═════ DATA ═════

(** Once an open circuit has admitted its half-open trial, no sequence of
    operations that holds no verdict or release for that circuit admits
    another dispatch through it, whatever happens to other circuits. *)
Theorem breaker_single_trial {W} `{!Clocked W} k since r (w : W) r1 w1 ops :
  registry_inv r → phase_of r k = Opened since →
  exec (Admit k) (r, w) = (Ok (Some true), (r1, w1)) →
  Forall (λ o, op_valid o && keeps_trial k o = true) ops →
  ∃ vs r' w', exec_all ops (r1, w1) = (Ok vs, (r', w')) ∧ phase_of r' k = HalfOpen since ∧
    Forall2 (λ o v, o = Admit k → v = Some false) ops vs.
Proof.
  intros Hinv Hph E Hops. destruct (exec_refines (Admit k) r w Hinv eq_refl) as (v & r' & w' & E' & [Hinv' _ Hs _]).
  rewrite E in E'. injection E' as <- <- <-. cbn [op_key] in Hs. rewrite Hph in Hs. cbn in Hs.
  apply exec_all_half_open; [done| |done]. destruct (_ <?q _); by inversion Hs.
Qed.

(** ** Witnesses *)

(** A clock that advances by ten seconds at each reading. *)
#[local] Instance ticking : Clocked Q := λ t, (t, (t + 10)%Q).

Definition key_a : CircuitKey := {| origin := "https://a.example"; credential_scope := "anonymous" |}.
Definition key_b : CircuitKey := {| origin := "https://b.example"; credential_scope := "anonymous" |}.

Definition sample_registry : BreakerRegistry :=
  match make_registry 2 (PyInt 15) with
  | Ok r => (exec_all [Failure key_a; Failure key_a] (r, 0%Q)).2.1
  | Raise _ => {| _initial_state := {| failure_count := 0; failure_threshold := 1; cooldown := 1%Q; is_open := false |};
                  _states := ∅; _opened_at := ∅; _trial_in_flight := ∅ |}
  end.

Lemma sample_registry_ok : registry_inv sample_registry ∧ phase_of sample_registry key_a = Opened 0%Q.
Proof.
  split; [|vm_compute; reflexivity].
  destruct (make_registry 2 (PyInt 15)) as [r|] eqn:E; [|vm_compute in E; discriminate E].
  destruct (registry_fresh _ _ _ E) as [H0 _]. unfold sample_registry. rewrite E.
  destruct (exec_refines (Failure key_a) r 0%Q H0 eq_refl) as (v1 & r1 & w1 & E1 & [H1 _ _ _]).
  destruct (exec_refines (Failure key_a) r1 w1 H1 eq_refl) as (v2 & r2 & w2 & E2 & [H2 _ _ _]).
  assert (E' : exec_all [Failure key_a; Failure key_a] (r, 0%Q) = (Ok [v1; v2], (r2, w2))).
  { cbn [exec_all]. unfold mbind, M_bind. by rewrite E1, E2. }
  by rewrite E'.
Qed.

Lemma breaker_refines_machine_witness :
  registry_inv sample_registry ∧
  ∃ v r' w', exec (Response key_a 503) (sample_registry, 20%Q) = (Ok v, (r', w')) ∧
    refines (Response key_a 503) (decisive (Response key_a 503) 20%Q) sample_registry v r'.
Proof.
  split; [apply sample_registry_ok|].
  destruct (make_registry 2 (PyInt 15)) as [r0|] eqn:E; [|vm_compute in E; discriminate E].
  exact (proj2 (breaker_refines_machine 2 (PyInt 15) r0 (Response key_a 503) sample_registry 20%Q E
                  (proj1 sample_registry_ok) eq_refl)).
Defined.

Definition sample_history : list operation :=
  [Admit key_a; Response key_b 502; Inspect key_a; Admit key_b; Success key_b; Admit key_a].
(** Thawing a frozen mapping, and freezing it again. *)
Lemma thaw_items d : prod_map id _thaw_json <$> items_of d = items_of (thaw_dict d).
Proof. unfold items_of, thaw_dict. rewrite <- !list_fmap_compose. apply list_fmap_ext. by intros ? []. Qed.

Lemma thaw_dict_keys d : (thaw_dict d).*1 = d.*1.
Proof. unfold thaw_dict. rewrite <- list_fmap_compose. apply list_fmap_ext. by intros ? []. Qed.

Lemma refreeze_entries e f d :
  NoDup d.*1 → Forall (λ kv, f kv.1 (_thaw_json kv.2) = Ok kv.2) d →
  copy_entries e f (items_of (thaw_dict d)) [] = Ok d.
Proof.
  intros Hnd Hd. rewrite (copy_entries_total _ _ _ d).
  - by rewrite dict_merge_nil.
  - unfold thaw_dict. clear Hnd. induction Hd as [|[k v] d Hk _ IH]; [constructor|]. constructor; [|exact IH]. done.
Qed.

Lemma freeze_thaw error v : frozen v = true → ∀ path, _freeze_json error (_thaw_json v) path = Ok v.
Proof.
  unfold frozen. induction v as [| | |[]| |s t|l IH|l IH|kvs IH|kvs IH|r] using pyval_nested_ind;
    intros Hv path; try done.
  - cbn in Hv. apply forallb_Forall in Hv. cbn.
    assert (map_res (λ v, _freeze_json error v path) (_thaw_json <$> l) = Ok l) as ->; [|done].
    apply map_res_ok. induction l as [|x l IHl]; [constructor|]. inversion_clear IH. inversion_clear Hv.
    constructor; auto.
  - cbn in Hv. apply json_items_inv in Hv as (d & -> & Hnd & Hd). cbn. rewrite thaw_items.
    rewrite refreeze_entries; [done|done|]. apply Forall_forall. intros [k v] Hin.
    rewrite Forall_forall in IH. rewrite Forall_forall in Hd. apply (IH (PyStr k, v)); [|by apply (Hd _ Hin)].
    apply list_elem_of_fmap. by exists (k, v).
Qed.

(** Freezing a plain JSON value succeeds, and thawing gives it back. *)
Lemma thaw_freeze error v : plain v = true → ∀ path, ∃ f, _freeze_json error v path = Ok f ∧ _thaw_json f = v.
Proof.
  unfold plain. induction v as [| | |[]| |s t|l IH|l IH|kvs IH|kvs IH|r] using pyval_nested_ind;
    intros Hv path; try done; try (by eexists).
  - cbn in Hv. apply forallb_Forall in Hv.
    assert (Hm : ∃ ys, map_res (λ v, _freeze_json error v path) l = Ok ys ∧ _thaw_json <$> ys = l).
    { induction l as [|x l IHl]; [by exists []|]. inversion_clear IH. inversion_clear Hv.
      destruct (H H1 path) as (y & Hy & Ey). destruct IHl as (ys & Hys & Eys); [done..|].
      exists (y :: ys). cbn. rewrite Hy. cbn. rewrite Hys. cbn. by rewrite Ey, Eys. }
    destruct Hm as (ys & Hys & Eys). exists (PyTuple ys). cbn. rewrite Hys. cbn. by rewrite Eys.
  - cbn in Hv. apply json_items_inv in Hv as (d & -> & Hnd & Hd).
    assert (Hm : ∃ out, Forall2 (λ a b : string * pyval, a.1 = b.1 ∧
                   _freeze_json error a.2 (path +:+ "." +:+ a.1) = Ok b.2) d out ∧ thaw_dict out = d).
    { clear Hnd. induction d as [|[k v] d IHd]; [by exists []|]. cbn in IH. inversion_clear IH. inversion_clear Hd.
      destruct (H H1 (path +:+ "." +:+ k)) as (y & Hy & Ey). destruct IHd as (ys & Hys & Eys); [done..|].
      exists ((k, y) :: ys). split; [by constructor|].
      change (thaw_dict _) with ((k, _thaw_json y) :: thaw_dict ys). by rewrite Ey, Eys. }
    destruct Hm as (out & Hout & Eout). exists (PyProxy (items_of out)). cbn.
    rewrite (copy_entries_total _ _ _ out) by exact Hout. cbn. rewrite dict_merge_nil.
    + rewrite thaw_items, Eout. done.
    + by rewrite <- thaw_dict_keys, Eout.
Qed.

(** ** Envelopes *)

(** The header every [from_dict] checks: a dictionary with exactly the expected
    keys, schema version 1 (an [int]) and the expected kind. *)
Definition open_envelope (name : string) (keys : list string) (value : pyval) : result pydict :=
  data ← _object_dict value name;
  raise_if (negb (keys_are data keys)) (_contract_error name);;
  version ← field data "schema_version";
  kind ← field data "kind";
  raise_if (negb (py_eq_int version 1) || negb (type_is_int version) || negb (py_eq_str kind name))
    (_contract_error name);;
  Ok data.

Lemma open_envelope_literal name keys d :
  NoDup d.*1 → keys_are d keys = true →
  dict_get "schema_version" d = Some (PyInt 1) → dict_get "kind" d = Some (PyStr name) →
  open_envelope name keys (str_dict d) = Ok d.
Proof.
  intros Hnd Hk Hv Hkind. unfold open_envelope. rewrite object_dict_str_dict by done. cbn.
  rewrite Hk. cbn. unfold field. rewrite Hv. cbn. rewrite Hkind. cbn. by rewrite bool_decide_eq_true_2.
Qed.

(** [isinstance(v, str)] and [isinstance(v, str) and v] as decoders. *)
Definition as_str (e : exn) (v : pyval) : result string :=
  match v with PyStr s => Ok s | _ => Raise e end.
Definition as_bool (e : exn) (v : pyval) : result bool :=
  match v with PyBool b => Ok b | _ => Raise e end.
Definition as_int (e : exn) (v : pyval) : result Z :=
  match v with PyInt z => Ok z | _ => Raise e end.
Definition as_list (e : exn) (v : pyval) : result (list pyval) :=
  match v with PyList l => Ok l | _ => Raise e end.

(** [receipts._required_text] and [receipts._optional_text] *)
Definition _required_text (value : pyval) (path : string) : result string :=
  match value with
  | PyStr s => raise_if (negb (str_nonempty s)) (_contract_error path);; Ok s
  | _ => Raise (_contract_error path)
  end.
Definition _optional_text (value : pyval) (path : string) : result (option string) :=
  match value with
  | PyNone => Ok None
  | PyStr s => Ok (Some s)
  | _ => Raise (_contract_error path)
  end.

Lemma required_text_str s path : s ≠ "" → _required_text (PyStr s) path = Ok s.
Proof. intros. unfold _required_text. by rewrite (proj2 (str_nonempty_true s)). Qed.

Lemma required_text_ok v path s : _required_text v path = Ok s → v = PyStr s ∧ s ≠ "".
Proof.
  destruct v; try done. cbn. intros H. inv_ok. apply negb_false_iff, str_nonempty_true in H0. done.
Qed.

Lemma optional_text_opt o path : _optional_text (opt_str o) path = Ok o.
Proof. by destruct o. Qed.

(** A decoder of a list of records inverts their encoder. *)
Lemma map_wire {A} `{Wire A} (l : list A) :
  Forall wire_wf l → map_res from_wire (to_wire <$> l) = Ok l.
Proof.
  intros Hl. apply map_res_ok. induction Hl as [|x l Hx _ IH]; constructor; [by apply wire_roundtrip|exact IH].
Qed.

Lemma map_wire_sound {A} `{Wire A} vs (l : list A) : map_res from_wire vs = Ok l → Forall wire_wf l.
Proof. intros Hl%map_res_ok. induction Hl; constructor; [by eapply wire_sound|done]. Qed.

(** [literal_keys] proves that the keys written in a dictionary literal are
    distinct; [envelope] opens the envelope a [to_dict] wrote. *)
Ltac literal_keys := apply (bool_decide_unpack _); vm_compute; exact I.
Ltac envelope := rewrite open_envelope_literal by first [literal_keys | reflexivity].

Lemma field_hit k v d : field ((k, v) :: d) k = Ok v.
Proof. unfold field. cbn. by rewrite bool_decide_eq_true_2. Qed.
Lemma field_miss k k' v d : bool_decide (k = k') = false → field ((k', v) :: d) k = field d k.
Proof. intros E. unfold field. cbn. by rewrite E. Qed.

(** A key the envelope check has seen is present. *)
Lemma field_present keys data k : keys_are data keys = true → bool_decide (k ∈ keys) = true →
  ∀ P, raises P (field data k).
Proof.
  unfold keys_are. intros [_ Hk]%andb_true_iff Hin%bool_decide_eq_true P. rewrite forallb_Forall, Forall_forall in Hk.
  specialize (Hk k Hin). apply bool_decide_eq_true in Hk. unfold field.
  destruct (dict_get k data) eqn:E; [apply raises_ok|]. by apply dict_get_None in E.
Qed.

(** [literal_fields] reads the fields of a dictionary literal. *)
Ltac literal_fields :=
  cbn [mbind result_bind];
  repeat first [rewrite field_hit; cbn [mbind result_bind] | rewrite field_miss by (vm_compute; reflexivity)].

(** ** Properties *)

(** freezing and thawing are inverse: freezing any value gives a frozen
    JSON value or a contract error; a frozen value thaws to one that freezes
    back to it; and a plain JSON value of any depth can be frozen, and thaws
    back to itself. *)
Theorem freeze_thaw_inverse (error : string → exn) (v : pyval) (path : string) :
  (∀ f, _freeze_json error v path = Ok f → frozen f = true) ∧
  (frozen v = true → _freeze_json error (_thaw_json v) path = Ok v) ∧
  (plain v = true → ∃ f, _freeze_json error v path = Ok f ∧ _thaw_json f = v).
Proof.
  split_and!; [intros f; apply freeze_json_frozen|intros; by apply freeze_thaw|intros; by apply thaw_freeze].
Qed.

Definition sample_json : pyval :=
  str_dict [("title", PyStr "Air quality"); ("tags", PyList [PyStr "air"; PyNone; PyInt 3]);
            ("nested", str_dict [("ok", PyBool true); ("ratio", PyFloat (FFin (1 # 2)))])].

Lemma freeze_thaw_inverse_witness :
  plain sample_json = true ∧
  ∃ f, _freeze_json _contract_error sample_json "value" = Ok f ∧ _thaw_json f = sample_json ∧ frozen f = true.
Proof.
  split; [reflexivity|].
  destruct (freeze_thaw_inverse _contract_error sample_json "value") as (H1 & _ & H3).
  destruct (H3 eq_refl) as (f & Hf & Ht). exists f. split; [exact Hf|]. split; [exact Ht|]. exact (H1 f Hf).
Defined.
(* ===== verification/Uris.v ===== *)
(** * Displayable URIs

    [sanitize_uri] of [_uri.py], which strips the user information and the
    sensitive query values of a URI before it is logged, shown or compared.
    The percent coding of [urllib.parse] goes through UTF-8 and is the
    parameter [QueryText]. *)
From Stdlib Require Import Ascii ZArith Lia DecimalString.
From stdpp Require Import strings.
From S2P Require Import Prelude PyVal Urls JsonText.
Local Open Scope Z_scope.
Local Open Scope py_scope.

(** [unquote(text.replace("+", " "))] and [quote_plus(text, safe="*")] *)
Class QueryText := { unquote_plus : string → string; quote_plus : string → string }.

(** ** The host and the port of a split URL *)

(** [SplitResult._hostinfo] *)
Definition hostinfo (p : SplitResult) : string * option string :=
  let host_text := (rpartition "@" (netloc p)).2 in
  match partition "[" host_text with
  | (_, Some bracketed) =>
      let '(host, rest) := partition "]" bracketed in (host, (partition ":" (or_empty rest)).2)
  | (_, None) => partition ":" host_text
  end.

(** [parsed.hostname] *)
Definition hostname (p : SplitResult) : option string :=
  let host := (hostinfo p).1 in
  if str_nonempty host then
    match partition "%" host with
    | (h, Some zone) => Some (str_lower h +:+ "%" +:+ zone)
    | (h, None) => Some (str_lower h)
    end
  else None.

(** [parsed.port], which raises when it is no number up to 65535 *)
Definition port (p : SplitResult) : result (option Z) :=
  match (hostinfo p).2 with
  | Some text =>
      if str_nonempty text then
        raise_if (negb (string_forallb is_digit text)) (err ValueError "Port could not be cast to integer value");;
        let n := Z.of_uint (default Decimal.Nil (DecimalString.NilEmpty.uint_of_string text)) in
        raise_if (65535 <? n) (err ValueError "Port out of range 0-65535");;
        Ok (Some n)
      else Ok None
  | None => Ok None
  end.

(** ** sanitize_uri *)

Definition _SENSITIVE_QUERY_KEYS : list string :=
  ["api_key"; "apikey"; "token"; "access_token"; "refresh_token"; "secret"; "signature"; "credential"; "password";
   "x-api-key"; "x-api-token"; "x-auth-token"; "sig"; "x-amz-signature"; "x-amz-credential"; "x-amz-security-token";
   "x-goog-signature"; "x-goog-credential"].
Definition _REDACTED : string := "***".

Definition _netloc_without_userinfo (parts : SplitResult) : string :=
  match hostname parts with
  | None => (rpartition "@" (netloc parts)).2
  | Some host =>
      let host := if has_char ":" host then "[" +:+ host +:+ "]" else host in
      match port parts with
      | Ok (Some n) => host +:+ ":" +:+ int_repr n
      | Ok None | Raise _ => host
      end
  end.

(** The pieces of [text.split("&")], without the empty ones. *)
Fixpoint split_fields (acc : string) (text : string) : list string :=
  match text with
  | EmptyString => if str_nonempty acc then [acc] else []
  | String c r =>
      if bool_decide (c = "&"%char) then (if str_nonempty acc then [acc] else []) ++ split_fields "" r
      else split_fields (acc +:+ String c "") r
  end.

Section query.
Context `{QueryText}.

(** [parse_qsl(query, keep_blank_values=True)], which raises only when it is
    given a limit or asked to be strict. *)
Definition parse_qsl (query : string) : list (string * string) :=
  (λ piece, let '(name, value) := partition "=" piece in (unquote_plus name, unquote_plus (or_empty value)))
    <$> split_fields "" query.

(** [urlencode(pairs, doseq=True, safe="*")] for string values *)
Definition urlencode (pairs : list (string * string)) : string :=
  String.concat "&" ((λ kv, quote_plus kv.1 +:+ "=" +:+ quote_plus kv.2) <$> pairs).

Definition is_sensitive (name : string) : bool := bool_decide (str_lower name ∈ _SENSITIVE_QUERY_KEYS).
Definition redact_pair (kv : string * string) : string * string :=
  (kv.1, if is_sensitive kv.1 then _REDACTED else kv.2).

Definition _redacted_query (query : string) : string :=
  if str_nonempty query then urlencode (redact_pair <$> parse_qsl query) else "".

(** [uses_netloc] of [urllib.parse] *)
Definition uses_netloc : list string :=
  [""; "ftp"; "http"; "gopher"; "nntp"; "telnet"; "imap"; "wais"; "file"; "mms"; "https"; "shttp"; "snews";
   "prospero"; "rtsp"; "rtsps"; "rtspu"; "rsync"; "svn"; "svn+ssh"; "sftp"; "nfs"; "git"; "git+ssh"; "ws"; "wss";
   "itms-services"].

(** [urlunsplit((scheme, netloc, path, query, fragment))] *)
Definition urlunsplit (scheme netloc path query fragment : string) : string :=
  let url :=
    if str_nonempty netloc then
      "//" +:+ netloc +:+ (if str_nonempty path && negb (starts_with "/" path) then "/" +:+ path else path)
    else if starts_with "//" path then "//" +:+ path
    else if str_nonempty scheme && bool_decide (scheme ∈ uses_netloc) &&
            (negb (str_nonempty path) || starts_with "/" path) then "//" +:+ path
    else path in
  let url := if str_nonempty scheme then scheme +:+ ":" +:+ url else url in
  let url := if str_nonempty query then url +:+ "?" +:+ query else url in
  if str_nonempty fragment then url +:+ "#" +:+ fragment else url.

Definition sanitize_uri `{IpLiterals} (uri : string) : string :=
  match urlsplit uri with
  | Raise _ => uri
  | Ok parts =>
      if negb (str_nonempty (scheme parts)) then uri
      else urlunsplit (scheme parts) (_netloc_without_userinfo parts) (url_path parts)
             (_redacted_query (url_query parts)) (url_fragment parts)
  end.
End query.

(** ** Properties *)

(** What is left of a split URL once its secrets are set aside: the netloc
    after the user information, and the query with the values of sensitive
    names dropped. *)
Definition public_part `{QueryText} (p : SplitResult) :=
  (scheme p, (rpartition "@" (netloc p)).2, url_path p, url_fragment p,
   str_nonempty (url_query p),
   (λ kv, (kv.1, if is_sensitive kv.1 then None else Some kv.2)) <$> parse_qsl (url_query p)).

Lemma hostinfo_public p q : (rpartition "@" (netloc p)).2 = (rpartition "@" (netloc q)).2 → hostinfo p = hostinfo q.
Proof. unfold hostinfo. by intros ->. Qed.

Lemma netloc_public p q :
  (rpartition "@" (netloc p)).2 = (rpartition "@" (netloc q)).2 →
  _netloc_without_userinfo p = _netloc_without_userinfo q.
Proof.
  intros E. pose proof (hostinfo_public _ _ E) as Hi. unfold _netloc_without_userinfo, hostname, port. by rewrite Hi, E.
Qed.

Lemma redacted_public (l l' : list (string * string)) :
  (λ kv, (kv.1, if is_sensitive kv.1 then None else Some kv.2)) <$> l
    = (λ kv, (kv.1, if is_sensitive kv.1 then None else Some kv.2)) <$> l' →
  redact_pair <$> l = redact_pair <$> l'.
Proof.
  revert l'. induction l as [|[k v] l IH]; intros [|[k' v'] l'] E; try done. cbn in *.
  injection E as -> Hv Hl. f_equal; [|by apply IH]. unfold redact_pair. cbn.
  destruct (is_sensitive k'); [done|]. by injection Hv as ->.
Qed.

(** C39: [sanitize_uri] reveals nothing of the credentials of a URI that
    [urlsplit] accepts: two such URIs with a scheme that differ only in their
    user information and in the values of sensitive query parameters have the
    same [sanitize_uri].  The condition is needed: a URI that [urlsplit]
    refuses is displayed as it is, with its credentials
    ([sanitize_uri_unparsed]). *)
Theorem sanitize_uri_noninterference `{QueryText, IpLiterals} (u v : string) (p q : SplitResult) :
  urlsplit u = Ok p → urlsplit v = Ok q → scheme p ≠ "" → public_part p = public_part q →
  sanitize_uri u = sanitize_uri v.
Proof.
  intros Hu Hv Hs Hpq. unfold sanitize_uri. rewrite Hu, Hv. unfold public_part in Hpq.
  injection Hpq as E1 E2 E3 E4 E5 E6. rewrite <- E1. apply str_nonempty_true in Hs. rewrite Hs. cbn.
  rewrite (netloc_public _ _ E2), E3, E4. f_equal. unfold _redacted_query. rewrite E5.
  destruct (str_nonempty (url_query q)); [|done]. by rewrite (redacted_public _ _ E6).
Qed.

#[local] Instance sample_query : QueryText := {| unquote_plus s := s; quote_plus s := s |}.
#[local] Instance sample_ips : IpLiterals := λ _, false.

Lemma sanitize_uri_noninterference_witness :
  sanitize_uri "https://ann:pw@data.example.org:8443/x?q=air&token=t1" = "https://data.example.org:8443/x?q=air&token=***" ∧
  sanitize_uri "https://ann:pw@data.example.org:8443/x?q=air&token=t1"
    = sanitize_uri "https://bob@data.example.org:8443/x?q=air&token=other".
Proof.
  split; [vm_compute; reflexivity|]. eapply sanitize_uri_noninterference; [vm_compute; reflexivity|vm_compute; reflexivity| |].
  - discriminate.
  - vm_compute. reflexivity.
Defined.

(** A URI that [urlsplit] refuses is displayed as it is, with its credentials. *)
Lemma sanitize_uri_unparsed : sanitize_uri "https://ann:pw@[::1/x" = "https://ann:pw@[::1/x".
Proof. vm_compute. reflexivity. Qed.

═════

▶ _WORK INSTRUCTIONS_
Give the exact lines, and only those, from the line containing "Definition sample_json : pyval" through the line containing "plain sample_json = true ∧" in the entries above.

▶ _COMPLETED TASK_
Definition sample_json : pyval :=
  str_dict [("title", PyStr "Air quality"); ("tags", PyList [PyStr "air"; PyNone; PyInt 3]);
            ("nested", str_dict [("ok", PyBool true); ("ratio", PyFloat (FFin (1 # 2)))])].

Lemma freeze_thaw_inverse_witness :
  plain sample_json = true ∧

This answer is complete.